(** * A shallow embedding of the a11y-audit crawler (src/crawler.ts)

    The development follows [AccessibilityCrawler] and [main] of
    src/crawler.ts.  The browser (Playwright), the analysis engines
    (axe-core, Lighthouse), the wall clock and the JS platform's URL parser
    are the program's environment: they are parameters of the definitions,
    and the crawler's own code is written out over them.

    JS strings are modelled as Rocq strings (bytes); the URLs the crawler
    handles are ASCII after the URL parser's percent-encoding. *)

From Stdlib Require Import String Ascii List ZArith QArith Bool Lia.
Import ListNotations.
Open Scope string_scope.

(** ** String helpers (the JS string methods the code calls) *)

(** [String.prototype.toLowerCase] on ASCII. *)
Definition ascii_lower (c : ascii) : ascii :=
  let n := nat_of_ascii c in
  if (65 <=? n)%nat && (n <=? 90)%nat then ascii_of_nat (n + 32) else c.

Fixpoint toLowerCase (s : string) : string :=
  match s with
  | EmptyString => EmptyString
  | String c s' => String (ascii_lower c) (toLowerCase s')
  end.

(** [s.endsWith(suffix)] *)
Definition endsWith (s suffix : string) : bool :=
  let n := String.length s in
  let k := String.length suffix in
  (k <=? n)%nat && String.eqb (substring (n - k) k s) suffix.

(** [s.startsWith(p)] *)
Definition startsWith (s p : string) : bool := String.prefix p s.

(** Decimal rendering of a non-negative integer in a template literal. *)
Fixpoint digits_rev (fuel n : nat) : string :=
  match fuel with
  | O => EmptyString
  | S f =>
      let d := String (ascii_of_nat (48 + n mod 10)) EmptyString in
      if (n <? 10)%nat then d else digits_rev f (n / 10) ++ d
  end.

Definition nat_to_string (n : nat) : string := digits_rev (S n) n.

(** ** The platform URL object

    [new URL(s)] yields a URL record or throws.  The record keeps the
    fields of the standard's URL record that the code reads or that the
    serializer ([href]) writes out.  The host is [None] when the URL has
    none (as in [mailto:x] or [web+demo:/x]) and [Some ""] when it is empty
    (as in [file:///x]); the [hostname] getter shows both as [""].  The
    fragment is [None] when the URL has no fragment (the JS setter
    [hash = ""] sets it to null). *)
Record URL := mkURL {
  protocol : string;   (* "https:" *)
  username : string;
  password : string;
  hostname : option string;  (* the serialised host, or None *)
  port : string;       (* "" when the port is null (default or absent) *)
  pathname : string;   (* the serialised path *)
  search : string;     (* "?" followed by the query, "" when it is null *)
  fragment : option string
}.

(** The special schemes whose origin is a (scheme, host, port) tuple
    ([file:] is special too, but its origin is opaque). *)
Definition special_scheme (p : string) : bool :=
  existsb (String.eqb p) ["http:"; "https:"; "ws:"; "wss:"; "ftp:"].

Definition host_part (u : URL) : string :=
  match hostname u with Some h => h | None => "" end
  ++ (if String.eqb (port u) "" then "" else ":" ++ port u).

(** The serialised tuple origin of a URL of a special scheme, the opaque
    origin ["null"] otherwise. *)
Definition tuple_origin (u : URL) : string :=
  if special_scheme (protocol u) then protocol u ++ "//" ++ host_part u
  else "null".

(** [url.origin]: for [blob:] the origin of the URL its path parses to, when
    that is an [http:] or [https:] URL ([file:] origins are opaque), and
    ["null"] otherwise (a URL the page itself created with
    [URL.createObjectURL] would keep its creator's origin; the crawler
    creates none); the tuple origin for the other schemes. *)
Definition origin (URL_parse : string -> option URL) (u : URL) : string :=
  if String.eqb (protocol u) "blob:" then
    match URL_parse (pathname u) with
    | Some v =>
        if String.eqb (protocol v) "http:" || String.eqb (protocol v) "https:"
        then tuple_origin v else "null"
    | None => "null"
    end
  else tuple_origin u.

Definition userinfo (u : URL) : string :=
  if String.eqb (username u) "" && String.eqb (password u) "" then ""
  else username u ++ (if String.eqb (password u) "" then "" else ":" ++ password u) ++ "@".

(** [url.href]: the URL serializer.  A URL with a host (even an empty one)
    gets [//], its credentials, host and port; a URL without a host whose
    path starts with an empty segment ([//...]) gets [/.] in front of its
    path, so that the path is not read back as a host. *)
Definition href (u : URL) : string :=
  protocol u
  ++ match hostname u with
     | Some _ => "//" ++ userinfo u ++ host_part u
     | None => if startsWith (pathname u) "//" then "/." else ""
     end
  ++ pathname u ++ search u
  ++ match fragment u with Some f => "#" ++ f | None => "" end.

━━━━━━━━

Exercise aim: Reproduce all the entries verbatim, leaving nothing out.

Finished task:
(** * A shallow embedding of the a11y-audit crawler (src/crawler.ts)

    The development follows [AccessibilityCrawler] and [main] of
    src/crawler.ts.  The browser (Playwright), the analysis engines
    (axe-core, Lighthouse), the wall clock and the JS platform's URL parser
    are the program's environment: they are parameters of the definitions,
    and the crawler's own code is written out over them.

    JS strings are modelled as Rocq strings (bytes); the URLs the crawler
    handles are ASCII after the URL parser's percent-encoding. *)

From Stdlib Require Import String Ascii List ZArith QArith Bool Lia.
Import ListNotations.
Open Scope string_scope.

(** ** String helpers (the JS string methods the code calls) *)

(** [String.prototype.toLowerCase] on ASCII. *)
Definition ascii_lower (c : ascii) : ascii :=
  let n := nat_of_ascii c in
  if (65 <=? n)%nat && (n <=? 90)%nat then ascii_of_nat (n + 32) else c.

Fixpoint toLowerCase (s : string) : string :=
  match s with
  | EmptyString => EmptyString
  | String c s' => String (ascii_lower c) (toLowerCase s')
  end.

(** [s.endsWith(suffix)] *)
Definition endsWith (s suffix : string) : bool :=
  let n := String.length s in
  let k := String.length suffix in
  (k <=? n)%nat && String.eqb (substring (n - k) k s) suffix.

(** [s.startsWith(p)] *)
Definition startsWith (s p : string) : bool := String.prefix p s.

(** Decimal rendering of a non-negative integer in a template literal. *)
Fixpoint digits_rev (fuel n : nat) : string :=
  match fuel with
  | O => EmptyString
  | S f =>
      let d := String (ascii_of_nat (48 + n mod 10)) EmptyString in
      if (n <? 10)%nat then d else digits_rev f (n / 10) ++ d
  end.

Definition nat_to_string (n : nat) : string := digits_rev (S n) n.

(** ** The platform URL object

    [new URL(s)] yields a URL record or throws.  The record keeps the
    fields of the standard's URL record that the code reads or that the
    serializer ([href]) writes out.  The host is [None] when the URL has
    none (as in [mailto:x] or [web+demo:/x]) and [Some ""] when it is empty
    (as in [file:///x]); the [hostname] getter shows both as [""].  The
    fragment is [None] when the URL has no fragment (the JS setter
    [hash = ""] sets it to null). *)
Record URL := mkURL {
  protocol : string;   (* "https:" *)
  username : string;
  password : string;
  hostname : option string;  (* the serialised host, or None *)
  port : string;       (* "" when the port is null (default or absent) *)
  pathname : string;   (* the serialised path *)
  search : string;     (* "?" followed by the query, "" when it is null *)
  fragment : option string
}.

(** The special schemes whose origin is a (scheme, host, port) tuple
    ([file:] is special too, but its origin is opaque). *)
Definition special_scheme (p : string) : bool :=
  existsb (String.eqb p) ["http:"; "https:"; "ws:"; "wss:"; "ftp:"].

Definition host_part (u : URL) : string :=
  match hostname u with Some h => h | None => "" end
  ++ (if String.eqb (port u) "" then "" else ":" ++ port u).

(** The serialised tuple origin of a URL of a special scheme, the opaque
    origin ["null"] otherwise. *)
Definition tuple_origin (u : URL) : string :=
  if special_scheme (protocol u) then protocol u ++ "//" ++ host_part u
  else "null".

(** [url.origin]: for [blob:] the origin of the URL its path parses to, when
    that is an [http:] or [https:] URL ([file:] origins are opaque), and
    ["null"] otherwise (a URL the page itself created with
    [URL.createObjectURL] would keep its creator's origin; the crawler
    creates none); the tuple origin for the other schemes. *)
Definition origin (URL_parse : string -> option URL) (u : URL) : string :=
  if String.eqb (protocol u) "blob:" then
    match URL_parse (pathname u) with
    | Some v =>
        if String.eqb (protocol v) "http:" || String.eqb (protocol v) "https:"
        then tuple_origin v else "null"
    | None => "null"
    end
  else tuple_origin u.

Definition userinfo (u : URL) : string :=
  if String.eqb (username u) "" && String.eqb (password u) "" then ""
  else username u ++ (if String.eqb (password u) "" then "" else ":" ++ password u) ++ "@".

(** [url.href]: the URL serializer.  A URL with a host (even an empty one)
    gets [//], its credentials, host and port; a URL without a host whose
    path starts with an empty segment ([//...]) gets [/.] in front of its
    path, so that the path is not read back as a host. *)
Definition href (u : URL) : string :=
  protocol u
  ++ match hostname u with
     | Some _ => "//" ++ userinfo u ++ host_part u
     | None => if startsWith (pathname u) "//" then "/." else ""
     end
  ++ pathname u ++ search u
  ++ match fragment u with Some f => "#" ++ f | None => "" end.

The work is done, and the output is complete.